[Saved data entries]

____________________

(** One round: what it appends, what it calls, and how it can end. *)
Lemma iteration_cases (i : nat) (st : Heap) :
  exists items' added calls c,
    iteration URL_href h i st
    = ({| items := items'; returnData := returnData st ++ added;
          trace := trace st ++ calls |}, c)
    /\ Forall built_by_node added
    /\ (calls = []
        \/ exists b, call_item b = i /\ calls = item_events b
                     /\ (call_teardown b = true -> continueOnFail h = false ->
                         exists e, c = Throw e))
    /\ (continueOnFail h = false ->
        items' = items st
        /\ forall e, c = Throw e -> context e = Some {| itemIndex := Some i |})
    /\ (continueOnFail h = true -> i < length (items st) ->
        forall e, c = Throw e -> 1 <= i /\ input_read_failure h i e)
    /\ length (items st) <= length items'.
Proof.
  destruct (tryBlock_cases i st) as (added & calls & crawler & c & Htry & Hbuilt & Hcalls).
  unfold iteration. rewrite Htry. clear Htry.
  destruct c as [[]|e].
  - (* the try block completes *)
    assert (Hnone : crawler = None).
    { destruct Hcalls as [(_ & H & _) | (opts & requests & _ & H)]; exact H. }
    subst crawler. simpl.
    exists (items st), added, calls, (Normal tt).
    split; [reflexivity|]. split; [exact Hbuilt|].
    split; [|split; [|split]].
    + destruct Hcalls as [(H & _) | (opts & requests & H & _)]; [now left|].
      right. exists {| call_item := i; call_options := opts;
                       call_requests := requests; call_teardown := false |}.
      repeat split; [exact H | discriminate].
    + intros _. split; [reflexivity | discriminate].
    + discriminate.
    + reflexivity.
  - (* the try block throws *)
    set (st1 := {| items := items st; returnData := returnData st ++ added;
                   trace := trace st ++ calls |}).
    assert (Hfinal : forall st2,
      returnData st2 = returnData st1 -> trace st2 = trace st1 ->
      finallyBlock h i crawler st2
      = {| items := items st2; returnData := returnData st ++ added;
           trace := trace st ++ calls
                    ++ match crawler with Some _ => [EvTeardown i] | None => [] end |}).
    { intros st2 Hr Ht.
      pose proof (finallyBlock_trace h i crawler st2) as H1.
      pose proof (finallyBlock_returnData h i crawler st2) as H2.
      pose proof (finallyBlock_items h i crawler st2) as H3.
      destruct (finallyBlock h i crawler st2) as [its rd tr]. simpl in *.
      subst its rd tr. rewrite Hr, Ht. now rewrite <- app_assoc. }
    assert (Hshape : calls ++ match crawler with Some _ => [EvTeardown i] | None => [] end = []
        \/ exists b, call_item b = i
             /\ calls ++ match crawler with Some _ => [EvTeardown i] | None => [] end
                = item_events b).
    { destruct Hcalls as [(-> & -> & _) | (opts & requests & -> & ->)]; [now left|].
      right. exists {| call_item := i; call_options := opts;
                       call_requests := requests; call_teardown := true |}.
      split; reflexivity. }
    assert (Hshape' : forall c' : Completion unit,
      (exists e', c' = Throw e') \/ continueOnFail h = true ->
      calls ++ match crawler with Some _ => [EvTeardown i] | None => [] end = []
      \/ exists b, call_item b = i
           /\ calls ++ match crawler with Some _ => [EvTeardown i] | None => [] end
              = item_events b
           /\ (call_teardown b = true -> continueOnFail h = false ->
               exists e', c' = Throw e')).
    { intros c' Hc'. destruct Hshape as [E | (b & Hb & E)]; [now left|].
      right. exists b. repeat split; try assumption.
      intros _ Hoff. destruct Hc' as [Hc' | Hc']; [exact Hc' | congruence]. }
    destruct (continueOnFail h) eqn:Hcof.
    + unfold catchBlock. rewrite Hcof.
      assert (Hread : forall e',
        (getInputData h st1 i = Throw e'
         \/ (e' = TypeError_undefined
             /\ (getInputData h st1 i = Normal None
                 \/ getInputData h st1 i = Normal (Some [])))) ->
        i < length (items st) -> 1 <= i /\ input_read_failure h i e').
      { intros e' Hget Hlt. destruct i as [|i].
        - exfalso. simpl in Hget.
          destruct Hget as [Hget | (_ & [Hget | Hget])]; try discriminate Hget.
          injection Hget as Hget. rewrite Hget in Hlt. simpl in Hlt. lia.
        - split; [lia | exact Hget]. }
      destruct (getInputData h st1 i) as [[[|first rest]|]|host_error] eqn:Hget.
      * exists (items st), added,
          (calls ++ match crawler with Some _ => [EvTeardown i] | None => [] end),
          (Throw TypeError_undefined).
        rewrite (Hfinal st1 eq_refl eq_refl).
        split; [reflexivity|]. split; [exact Hbuilt|].
        split; [apply Hshape'; now right|].
        split; [discriminate|]. split; [|reflexivity].
        intros _ Hlt e' [= <-]. apply Hread; [|exact Hlt]. right. split; auto.
      * exists (items st ++ [{| json := json first; error := Some e;
                                pairedItem := Some i |}]), added,
          (calls ++ match crawler with Some _ => [EvTeardown i] | None => [] end),
          (Normal tt).
        rewrite (Hfinal (push_items _ st1) eq_refl eq_refl).
        split; [reflexivity|]. split; [exact Hbuilt|].
        split; [apply Hshape'; now right|].
        split; [discriminate|]. split; [discriminate|].
        rewrite length_app. simpl. lia.
      * exists (items st), added,
          (calls ++ match crawler with Some _ => [EvTeardown i] | None => [] end),
          (Throw TypeError_undefined).
        rewrite (Hfinal st1 eq_refl eq_refl).
        split; [reflexivity|]. split; [exact Hbuilt|].
        split; [apply Hshape'; now right|].
        split; [discriminate|]. split; [|reflexivity].
        intros _ Hlt e' [= <-]. apply Hread; [|exact Hlt]. right. split; auto.
      * exists (items st), added,
          (calls ++ match crawler with Some _ => [EvTeardown i] | None => [] end),
          (Throw host_error).
        rewrite (Hfinal st1 eq_refl eq_refl).
        split; [reflexivity|]. split; [exact Hbuilt|].
        split; [apply Hshape'; now right|].
        split; [discriminate|]. split; [|reflexivity].
        intros _ Hlt e' [= <-]. apply Hread; [|exact Hlt]. now left.
    + destruct (catchBlock_rethrows h i e st1 Hcof) as (e' & -> & Hmsg & Hctx).
      exists (items st), added,
        (calls ++ match crawler with Some _ => [EvTeardown i] | None => [] end),
        (Throw e').
      rewrite (Hfinal st1 eq_refl eq_refl).
      split; [reflexivity|]. split; [exact Hbuilt|].
      split; [apply Hshape'; left; now exists e'|].
      split; [|split; [discriminate | reflexivity]].
      intros _. split; [reflexivity|]. now intros e'' [= <-].
Qed.

End RoundCases.

(** ** Whole runs: records and calls *)

Lemma extracted_text_bound (ctx : CrawlingContext) :
  (Z.of_nat (length (extracted_text ctx)) <= 50003)%Z.
Proof.
  pose proof (truncateWithMarker_length TEXT_CAP (trim (body_text ctx))) as H.
  pose proof TEXT_CAP_value. unfold extracted_text. lia.
Qed.

Lemma extracted_html_bound (ctx : CrawlingContext) :
  (Z.of_nat (length (extracted_html ctx)) <= 100003)%Z.
Proof.
  pose proof (truncateWithMarker_length HTML_CAP (body ctx)) as H.
  pose proof HTML_CAP_value. unfold extracted_html. lia.
Qed.

Lemma built_within_limits (r : INodeExecutionData) :
  built_by_node r -> record_within_limits r.
Proof.
  intros [(url & links & -> & Hnd) | [(url & ctx & ->) | (url & ctx & ->)]];
    repeat split; intros v Hv; try discriminate Hv.
  - injection Hv as <-. now exists links.
  - injection Hv as <-. exists (extracted_text ctx). split; [reflexivity|].
    apply extracted_text_bound.
  - injection Hv as <-. exists (extracted_html ctx). split; [reflexivity|].
    apply extracted_html_bound.
Qed.

Lemma StronglySorted_snoc (l : list nat) (i : nat) :
  StronglySorted lt l -> Forall (fun x => x < i) l -> StronglySorted lt (l ++ [i]).
Proof.
  induction l as [|x l IH]; intros Hs Hlt; simpl.
  - repeat constructor.
  - apply StronglySorted_inv in Hs as [Hs Hx].
    apply Forall_cons_iff in Hlt as [Hxi Hlt].
    constructor; [now apply IH|].
    apply Forall_app. split; [exact Hx | now repeat constructor].
Qed.

Lemma calls_by_item_step (i : nat) (t calls : list Event) :
  calls_by_item i t ->
  calls = [] \/ (exists b, call_item b = i /\ calls = item_events b) ->
  calls_by_item (S i) (t ++ calls).
Proof.
  intros (blocks & -> & Hs & Hlt) [-> | (b & Hb & ->)].
  - rewrite app_nil_r. exists blocks. repeat split; try assumption.
    eapply Forall_impl; [|exact Hlt]. simpl. lia.
  - exists (blocks ++ [b]). repeat split.
    + rewrite flat_map_app. simpl. now rewrite app_nil_r.
    + rewrite map_app. simpl. rewrite Hb. apply StronglySorted_snoc; [exact Hs|].
      apply Forall_map. exact Hlt.
    + apply Forall_app. split.
      * eapply Forall_impl; [|exact Hlt]. simpl. lia.
      * constructor; [lia | constructor].
Qed.

Lemma teardown_count_app (a b : list Event) :
  teardown_count (a ++ b) = teardown_count a + teardown_count b.
Proof. unfold teardown_count. now rewrite filter_app, length_app. Qed.

Lemma run_count_app (a b : list Event) :
  run_count (a ++ b) = run_count a + run_count b.
Proof. unfold run_count. now rewrite filter_app, length_app. Qed.

Lemma calls_by_item_counts (bound : nat) (calls : list Event) :
  calls_by_item bound calls ->
  teardown_count calls <= run_count calls /\ run_count calls <= bound.
Proof.
  intros (blocks & -> & Hs & Hlt).
  assert (Hcounts : teardown_count (flat_map item_events blocks) <= length blocks
                    /\ run_count (flat_map item_events blocks) = length blocks).
  { clear Hs Hlt. induction blocks as [|b blocks [IH1 IH2]]; simpl; [split; reflexivity|].
    change (EvRun (call_item b) (call_options b) (call_requests b)
            :: (if call_teardown b then [EvTeardown (call_item b)] else [])
               ++ flat_map item_events blocks)
      with (item_events b ++ flat_map item_events blocks).
    rewrite teardown_count_app, run_count_app.
    assert (Hb : teardown_count (item_events b) <= 1 /\ run_count (item_events b) = 1).
    { unfold item_events. destruct (call_teardown b); split; cbv; lia. }
    lia. }
  destruct Hcounts as [Ht Hr]. rewrite Hr. split; [exact Ht|].
  (* strictly increasing indices below the bound: no more blocks than the bound *)
  assert (Hlen : forall l lo, StronglySorted lt l ->
            Forall (fun x => lo <= x < bound) l -> length l <= bound - lo).
  { induction l as [|x l IHl]; intros lo Hsl Hb; simpl; [lia|].
    apply StronglySorted_inv in Hsl as [Hsl Hx].
    apply Forall_cons_iff in Hb as [Hxb Hb].
    assert (H : length l <= bound - S x).
    { apply IHl; [exact Hsl|]. rewrite Forall_forall in *. intros y Hy.
      specialize (Hx y Hy). specialize (Hb y Hy). lia. }
    lia. }
  rewrite <- (length_map call_item).
  specialize (Hlen (map call_item blocks) 0 Hs).
  rewrite Nat.sub_0_r in Hlen. apply Hlen.
  apply Forall_map. eapply Forall_impl; [|exact Hlt]. simpl. lia.
Qed.

Section WholeRuns.

Variable URL_href : jsstring -> jsstring -> option jsstring.
Variable h : Host.

Lemma item_loop_general (fuel i : nat) (st : Heap) :
  Forall built_by_node (returnData st) ->
  calls_by_item i (trace st) ->
  match item_loop URL_href fuel h i st with
  | Returned out calls =>
      (exists records, out = [records] /\ Forall built_by_node records)
      /\ exists bound, calls_by_item bound calls
  | Raised e calls =>
      (exists bound, calls_by_item bound calls)
      /\ (continueOnFail h = true -> exists k, 1 <= k /\ input_read_failure h k e)
  | OutOfFuel => True
  end.
Proof.
  revert i st. induction fuel as [|fuel IH]; intros i st Hrec Hcalls; simpl.
  - destruct (i <? length (items st)); [exact I|].
    split; [now exists (returnData st) | now exists i].
  - destruct (i <? length (items st)) eqn:Hlt.
    2: { split; [now exists (returnData st) | now exists i]. }
    apply Nat.ltb_lt in Hlt.
    destruct (iteration_cases URL_href h i st)
      as (items' & added & calls & c & -> & Hadded & Hshape & _ & Hon & _).
    assert (Hnext : calls_by_item (S i) (trace st ++ calls)).
    { apply calls_by_item_step; [exact Hcalls|].
      destruct Hshape as [-> | (b & Hb & -> & _)]; [now left | right; now exists b]. }
    destruct c as [[]|e].
    + apply IH; simpl; [|exact Hnext]. apply Forall_app. now split.
    + split; [now exists (S i)|]. intros Hcof. exists i. now apply Hon.
Qed.
(** Outer loop of [search_idb_path]; the global [idb_path] is the iterator
    it consumes. *)
Fixpoint search_roots (roots : list string) (db_name file_hash : option string)
  : M (option string) :=
  match roots with
  | [] => ret None
  | item :: rest =>
      modify (set_idb_path (IdbMap rest)) ;;;
      e <- get (fun w => path_exists w item) ;;
      if negb e then search_roots rest db_name file_hash
      else
        candidates <- get (fun w =>
          match db_name with
          | Some n =>
              if truthy_str db_name then glob w item ("**/" ++ n)
              else (glob w item "**/*.i64" ++ glob w item "**/*.idb")%list
          | None => (glob w item "**/*.i64" ++ glob w item "**/*.idb")%list
          end) ;;
        r <- verify_first candidates file_hash ;;
        match r with
        | Some potential_idb => ret (Some potential_idb)
        | None => search_roots rest db_name file_hash
        end
  end.

Definition search_idb_path (db_name file_hash : option string)
  : M (option located) :=
  g <- get idb_path ;;
  match g with
  | IdbMap _ => raise TypeError
  | IdbList [] => ret None
  | IdbList roots =>
      modify (set_idb_path (IdbMap roots)) ;;;
      r <- search_roots roots db_name file_hash ;;
      ret (option_map PurePath r)
  end.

____________________

**What you should do:**
Go through the records above and return every line that holds the string "Heap".

**Solution for this exercise:**
Lemma iteration_cases (i : nat) (st : Heap) :
Lemma item_loop_general (fuel i : nat) (st : Heap) :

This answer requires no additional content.